Total net sales tripped 1.6% in the three months ended Apr. 30, from $2.9 billion to $2.8 billion, and comparable store sales slipped 0.4%, versus a 3.4% increase in the same period a year ago. However, the retailer also narrowed its losses from $150 million to $68 million. That was an improvement of 54.7%. Inventory, meanwhile, increased 4.1% to $2.9 billion.

“Although our business was not immune to the issues facing other retailers, I am pleased that we were able to deliver our second consecutive quarter of positive operating profit,” Marvin Ellison, chief executive officer, said Friday, noting that while first-quarter sales were below expectations, the retailer is maintaining its annual comp guidance of 3-4 percent as a result of recent sales trends, the strength of its Sephora business and the decision to accelerate its appliance rollout.

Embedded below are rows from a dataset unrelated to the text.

(** * scikit-tree: the estimator classes of [sktree/tree/_classes.py]

    A shallow embedding of the Python estimator layer of scikit-tree:
    the unsupervised decision trees (leaf co-membership affinity matrix
    and clustering glue), the oblique and the patch-oblique classifiers
    (configuration checks and the choice of tree builder).

    The first part models the NumPy kernel [_compute_affinity_matrix];
    the second part models the estimator objects, their attributes and
    the methods, in a small error-and-state monad. *)

From Stdlib Require Import ZArith QArith Qround Lia Ascii String.
From stdpp Require Import base list sorting strings gmap.

(** ** NumPy arrays used by [_compute_affinity_matrix] *)

Module Numpy.

(** [np.int32] arithmetic: two's complement wrap-around on 32 bits. *)
Definition int32 (z : Z) : Z := ((z + 2 ^ 31) `mod` 2 ^ 32 - 2 ^ 31)%Z.

(** [np.zeros((r, c), dtype=np.int32)] *)
Definition zeros (r c : nat) : list (list Z) := replicate r (replicate c 0%Z).

(** [np.unique]: the sorted distinct values of a one-dimensional array. *)
Fixpoint insert_unique (x : Z) (l : list Z) : list Z :=
  match l with
  | [] => [x]
  | y :: t =>
      if (x <? y)%Z then x :: l
      else if (x =? y)%Z then l
      else y :: insert_unique x t
  end.

Definition unique (xs : list Z) : list Z := foldr insert_unique [] xs.

(** [np.argwhere(xs == leaf)]: a (k, 1) array holding, in increasing
    order, the positions at which [xs] equals [leaf]. *)
Fixpoint argwhere_eq_from (i : nat) (xs : list Z) (leaf : Z) : list (list nat) :=
  match xs with
  | [] => []
  | x :: xs' =>
      if (x =? leaf)%Z then [i] :: argwhere_eq_from (S i) xs' leaf
      else argwhere_eq_from (S i) xs' leaf
  end.

Definition argwhere_eq (xs : list Z) (leaf : Z) : list (list nat) :=
  argwhere_eq_from 0 xs leaf.

(** The result of [squeeze] on a (k, 1) array is zero-dimensional when
    k = 1 and one-dimensional otherwise. *)
Inductive squeezed : Type :=
  | Arr0 (x : nat)
  | Arr1 (xs : list nat).

Definition squeeze (a : list (list nat)) : squeezed :=
  match a with
  | [[x]] => Arr0 x
  | _ => Arr1 (concat a)
  end.

(** [np.atleast_1d] *)
Definition atleast_1d (a : squeezed) : list nat :=
  match a with
  | Arr0 x => [x]
  | Arr1 xs => xs
  end.

(** Fancy indexing with the open mesh [np.ix_(rs, cs)].  Reading gathers
    the sub-matrix; an index out of range is an [IndexError] ([None]). *)
Fixpoint getitem_row (row : list Z) (cs : list nat) : option (list Z) :=
  match cs with
  | [] => Some []
  | j :: cs' =>
      v ← row !! j;
      rest ← getitem_row row cs';
      Some (v :: rest)
  end.

Fixpoint ix_get (m : list (list Z)) (rs cs : list nat) : option (list (list Z)) :=
  match rs with
  | [] => Some []
  | i :: rs' =>
      row ← m !! i;
      sub ← getitem_row row cs;
      rest ← ix_get m rs' cs;
      Some (sub :: rest)
  end.

(** Assignment through the open mesh scatters the values, cell by cell
    and in index order; a shape mismatch or an index out of range is an
    error ([None]). *)
Fixpoint setitem_row (row : list Z) (cs : list nat) (vals : list Z) : option (list Z) :=
  match cs, vals with
  | [], [] => Some row
  | j :: cs', v :: vals' =>
      if decide (j < length row) then setitem_row (<[j := v]> row) cs' vals'
      else None
  | _, _ => None
  end.

Fixpoint ix_set (m : list (list Z)) (rs cs : list nat) (sub : list (list Z))
  : option (list (list Z)) :=
  match rs, sub with
  | [], [] => Some m
  | i :: rs', vals :: sub' =>
      row ← m !! i;
      row' ← setitem_row row cs vals;
      ix_set (<[i := row']> m) rs' cs sub'
  | _, _ => None
  end.

(** [sub + k] on an int32 array (broadcast of the scalar). *)
Definition add_scalar (sub : list (list Z)) (k : Z) : list (list Z) :=
  map (map (λ v, int32 (v + k))) sub.

(** [m[np.ix_(rs, cs)] += k] on an int32 array: gather, add, scatter. *)
Definition ix_iadd (m : list (list Z)) (rs cs : list nat) (k : Z)
  : option (list (list Z)) :=
  sub ← ix_get m rs cs;
  ix_set m rs cs (add_scalar sub k).

(** [m[i][j]]: [entry] is [None] out of range, [cell] reads 0 there. *)
Definition entry (m : list (list Z)) (i j : nat) : option Z :=
  row ← m !! i; row !! j.

Definition cell (m : list (list Z)) (i j : nat) : Z := (m !!! i) !!! j.

(** Shapes *)
Definition rows_of_length (n : nat) (m : list (list Z)) : Prop :=
  Forall (λ row, length row = n) m.

Definition square (n : nat) (m : list (list Z)) : Prop :=
  length m = n ∧ rows_of_length n m.

End Numpy.

(** ** [UnsupervisedDecisionTree._compute_affinity_matrix] *)

Module Affinity.
Import Numpy.

(** The body of the loop over the distinct leaves. *)
Definition samples_in_leaf (X_leaves : list Z) (leaf : Z) : list nat :=
  atleast_1d (squeeze (argwhere_eq X_leaves leaf)).

Fixpoint for_each_leaf (leaves : list Z) (X_leaves : list Z)
    (aff_matrix : list (list Z)) : option (list (list Z)) :=
  match leaves with
  | [] => Some aff_matrix
  | leaf :: rest =>
      let s := samples_in_leaf X_leaves leaf in
      aff_matrix' ← ix_iadd aff_matrix s s 1;
      for_each_leaf rest X_leaves aff_matrix'
  end.

Definition _compute_affinity_matrix (X_leaves : list Z) : option (list (list Z)) :=
  let n_samples := length X_leaves in
  let aff_matrix := zeros n_samples n_samples in
  for_each_leaf (unique X_leaves) X_leaves aff_matrix.

(** The matrix of leaf co-membership indicators. *)
Definition same_leaf (a b : Z) : Z := if decide (a = b) then 1%Z else 0%Z.

Definition co_membership (X_leaves : list Z) : list (list Z) :=
  (λ a, same_leaf a <$> X_leaves) <$> X_leaves.

(** What is claimed of an affinity matrix over n samples: it is square,
    symmetric, its entries are non-negative and its diagonal is 1. *)
Definition affinity_invariants (n : nat) (aff_matrix : list (list Z)) : Prop :=
  square n aff_matrix
  ∧ (∀ i j, entry aff_matrix i j = entry aff_matrix j i)
  ∧ (∀ i j v, entry aff_matrix i j = Some v → (0 ≤ v)%Z)
  ∧ (∀ i, i < n → entry aff_matrix i i = Some 1%Z).

(** The loop invariant: once the leaves in [seen] have been handled, the
    cell (i, j) is 1 exactly when i and j share a leaf of [seen]. *)
Definition counted (X_leaves seen : list Z) (m : list (list Z)) : Prop :=
  ∀ i j, i < length X_leaves → j < length X_leaves →
    cell m i j
    = if decide (X_leaves !!! i = X_leaves !!! j ∧ X_leaves !!! i ∈ seen)
      then 1%Z else 0%Z.

End Affinity.

(** ** Python values, exceptions and the objects the estimators build *)

Module Py.

(** Python numbers: [int] and (finite) [float]; a float is modelled by
    the rational it denotes, which is exact for the comparisons made. *)
Inductive number : Type :=
  | Int (z : Z)
  | Float (q : Q).

Definition to_Q (x : number) : Q :=
  match x with
  | Int z => inject_Z z
  | Float q => q
  end.

(** [a > b] *)
Definition num_gt (a b : number) : bool := negb (Qle_bool (to_Q a) (to_Q b)).

(** [min(a, b)]: the second argument only when it is strictly smaller. *)
Definition py_min (a b : number) : number := if num_gt a b then b else a.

Men’s, Sephora and footwear and handbags divisions were the quarter’s top performing divisions, while the North East and Ohio Valley (Western New York through Indiana) did the best geographically.

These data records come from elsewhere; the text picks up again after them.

Lemma s_matrix_ext (s s' : ScatteringMatrix RK) :
  s11 s = s11 s' -> s12 s = s12 s' -> s21 s = s21 s' -> s22 s = s22 s' ->
  start_layer_solve_result s = start_layer_solve_result s' ->
  start_layer_thickness s = start_layer_thickness s' ->
  end_layer_solve_result s = end_layer_solve_result s' ->
  end_layer_thickness s = end_layer_thickness s' -> s = s'.
Proof. by case: s => ????????; case: s' => ???????? /= -> -> -> -> -> -> -> ->. Qed.

(** C6: the star product is associative: for scattering matrices [A], [B],
    [C] over a ring of matrices, [redheffer_star_product(redheffer_star_product(A, B), C)]
    and [redheffer_star_product(A, redheffer_star_product(B, C))] are equal (all
    four blocks and the start and end layers and thicknesses), whenever the
    matrices that the two computations solve against are invertible and
    [utils.solve(a, b) = a^-1 b]. *)
Theorem redheffer_star_product_assoc (A B C : ScatteringMatrix RK) :
  (star_term A B : M) \is a GRing.unit ->
  (star_term B C : M) \is a GRing.unit ->
  (star_term (redheffer_star_product A B) C : M) \is a GRing.unit ->
  (star_term A (redheffer_star_product B C) : M) \is a GRing.unit ->
  (append_term3 B (start_layer_solve_result C) : M) \is a GRing.unit ->
  (append_term3 (redheffer_star_product A B) (start_layer_solve_result C) : M)
    \is a GRing.unit ->
  redheffer_star_product (redheffer_star_product A B) C =
  redheffer_star_product A (redheffer_star_product B C).
Proof.
  move=> HAB HBC HAB_C HA_BC HTB HTAB.
  set L := redheffer_star_product (redheffer_star_product A B) C.
  set R := redheffer_star_product A (redheffer_star_product B C).
  have key : forall x z : M,
      srel R x z (s11 L * x + s12 L * z) (s21 L * x + s22 L * z).
    move=> x z.
    have [p1 [m1 [[Hp1 Hw] HC]]] := star_complete x z HAB_C.
    have [p2 [m2 [[Hp2 Hw2] Hi]]] :=
      append_complete (start_layer_thickness C) x m1 HTAB.
    rewrite -Hp1 -Hw in Hi Hw2.
    have [p3 [m3 [[Hp3 Hw3] [Hu3 Hm3]]]] := star_complete x m2 HAB.
    rewrite -Hp2 -Hw2 in Hu3 Hw3.
    have HE2 := append_sound HTB (conj Hu3 Hm3) Hi.
    have HBC' := star_sound HBC HE2 HC.
    exact: star_sound HA_BC (conj Hp3 Hw3) HBC'.
  have [E11 E21] := key 1 0.
  have [E12 E22] := key 0 1.
  rewrite !mulr1 !mulr0 !addr0 in E11 E21.
  rewrite !mulr1 !mulr0 !add0r in E12 E22.
  by apply: s_matrix_ext.
Qed.

End Star.

(** Rescaling a matrix by [set_end_layer_thickness] or
    [set_start_layer_thickness] when the phase factors compose:
    [exp(1j q (t1 - t0)) exp(1j q (t2 - t1)) = exp(1j q (t2 - t0))] and
    [exp(1j q (t - t)) = 1]. *)
Section Rescale.

Hypothesis Hphase0 : forall (q : M) (t : T), phase q (tminus t t) = 1%R.
Hypothesis Hphase2 : forall (q : M) (t0 t1 t2 : T),
  (phase q (tminus t1 t0) * phase q (tminus t2 t1))%R = phase q (tminus t2 t0).

(** X12: [set_end_layer_thickness] to the end thickness the matrix already
    has returns it unchanged, and two successive calls with [t1] then [t2]
    give the single call with [t2]. *)
Theorem set_end_layer_thickness_round_trip (s : ScatteringMatrix RK) :
  set_end_layer_thickness s (end_layer_thickness s) = s /\
  forall t1 t2 : T,
    set_end_layer_thickness (set_end_layer_thickness s t1) t2 =
    set_end_layer_thickness s t2.
Proof.
  case: s => a b c d e f g h; split.
  - by rewrite /set_end_layer_thickness /= Hphase0 !mulr1.
  - move=> t1 t2; rewrite /set_end_layer_thickness /=.
    by rewrite -!mulrA Hphase2.
Qed.

(** X13: [set_start_layer_thickness] to the start thickness the matrix
    already has returns it unchanged, and two successive calls with [t1] then
    [t2] give the single call with [t2]. *)
Theorem set_start_layer_thickness_round_trip (s : ScatteringMatrix RK) :
  set_start_layer_thickness s (start_layer_thickness s) = s /\
  forall t1 t2 : T,
    set_start_layer_thickness (set_start_layer_thickness s t1) t2 =
    set_start_layer_thickness s t2.
Proof.
  case: s => a b c d e f g h; split.
  - by rewrite /set_start_layer_thickness /= Hphase0 !mulr1.
  - move=> t1 t2; rewrite /set_start_layer_thickness /=.
    by rewrite -!mulrA Hphase2.
Qed.

End Rescale.

End Ring.

(** The phase laws of [ratz_kernel]. *)
Lemma ratz_phase (t0 t : int) :
  (((2%:R : rat) ^ t0) * ((2%:R : rat) ^ (t - t0)))%R = ((2%:R : rat) ^ t)%R.
Proof. by rewrite -expfzDr // addrC subrK. Qed.
Lemma finish_update_evolves (x : option positive) (node : LiveNode) (i : positive)
    (data : NodeInfo) (parentId : option positive) (source : Source) (acc : bool * State)
    (st' : State) :
  finish_update K H node i data parentId source acc = Ok st' → evolves x acc.2 st'.
Proof.
  destruct acc as [changed s]. unfold finish_update.
  destruct (for_each _ _ _) as [[changed' s1]|] eqn:Hloop; [|done]. cbn.
  destruct (updateSelector K H i s1) as [s2|] eqn:H2; [|done]. cbn.
  destruct (track_metadata K H (tag data) i parentId s2) as [s3|] eqn:H3; [|done]. cbn.
  intros [= <-].
  apply (evolves_trans _ _ (discoverShadow node s)); [apply discoverShadow_evolves|].
  apply (evolves_trans _ _ s1).
  { apply (for_each_rel (λ a b : bool * State, evolves x a.2 b.2)) in Hloop; [done|..].
    - intros ?. apply evolves_refl.
    - intros ? ? ?. apply evolves_trans.
    - intros f a a' _. apply update_field_evolves. }
  apply (evolves_trans _ _ s2); [by eapply updateSelector_evolves|].
  apply (evolves_trans _ _ s3); [by eapply track_metadata_evolves|apply evolves_track].
Qed.

(** What [update] changes of the records: see [evolves]. *)
Lemma update_evolves (fuel : nat) (node : LiveNode) (parent : option nat) (data : NodeInfo)
    (source : Source) (st st' : State) :
  update K H fuel node parent data source st = Ok st' →
  evolves (lookupId (Some (handle node)) st) st st'.
Proof.
  rewrite update_unfold. cbv zeta.
  destruct (lookupId (Some (handle node)) st) as [i|]; [|intros [= <-]; apply evolves_refl].
  destruct (values st !! i) as [value|] eqn:Hvalue; [|intros [= <-]; apply evolves_refl].
  set (s0 := modify i (λ v, set_metadata (set_active true (metadata v)) v) st).
  set (acc1 := if bool_decide (next value ≠ _) then _ else _).
  assert (evolves (Some i) st acc1.2) as E1.
  { apply (evolves_trans _ _ s0); [apply evolves_modify; eauto|].
    unfold acc1. destruct (bool_decide _); [|apply evolves_refl].
    apply evolves_modify; eauto. }
  destruct (bool_decide (Registry.parent value ≠ _)).
  - set (sp := modify i (set_parent (lookupId parent st)) acc1.2).
    destruct (relink H fuel node i _ _ source sp) as [s3|] eqn:H3; [|done]. cbn.
    destruct (unlink i (Registry.parent value) s3) as [s4|] eqn:H4; [|done]. cbn.
    intros Hfinish. apply (finish_update_evolves (Some i)) in Hfinish. cbn in Hfinish.
    apply (evolves_trans _ _ acc1.2); [done|].
    apply (evolves_trans _ _ sp).
    { apply evolves_modify; eauto. intros v Hv.
      destruct (lookupId parent st) as [pid|] eqn:Hpid; [|by eauto].
      right. right. split; [done|]. exists pid. split; [done|].
      unfold relink in H3. destruct (values sp !! pid) as [pv|] eqn:Hpv; [|done].
      unfold sp in Hpv. rewrite lookup_modify in Hpv.
      case_decide; [subst; rewrite Hv; eauto|eauto]. }
    apply (evolves_trans _ _ s3); [by eapply relink_evolves|].
    apply (evolves_trans _ _ s4); [by eapply unlink_evolves|done].
  - cbn. intros Hfinish. apply (finish_update_evolves (Some i)) in Hfinish.
    by apply (evolves_trans _ _ acc1.2).
Qed.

“At J.C. Penney we know we must continue to pivot our merchandise assortments toward less weather-sensitive categories while providing our customers with more reasons to shop in our stores,” Ellison said on a call with investors. “Candidly, our overreliance on apparel hurt us in times during the first quarter when weather patterns were not conducive to apparel sales and the consumer was simply spending their hard earned dollars on experiences, entertainment and to beautify their home.”

In fact, the only bright spot in apparel was activewear, which Ellison said was significantly up, noting that the retailer’s partnership with Nike as well as its private brand, Xersion, helped drive that growth.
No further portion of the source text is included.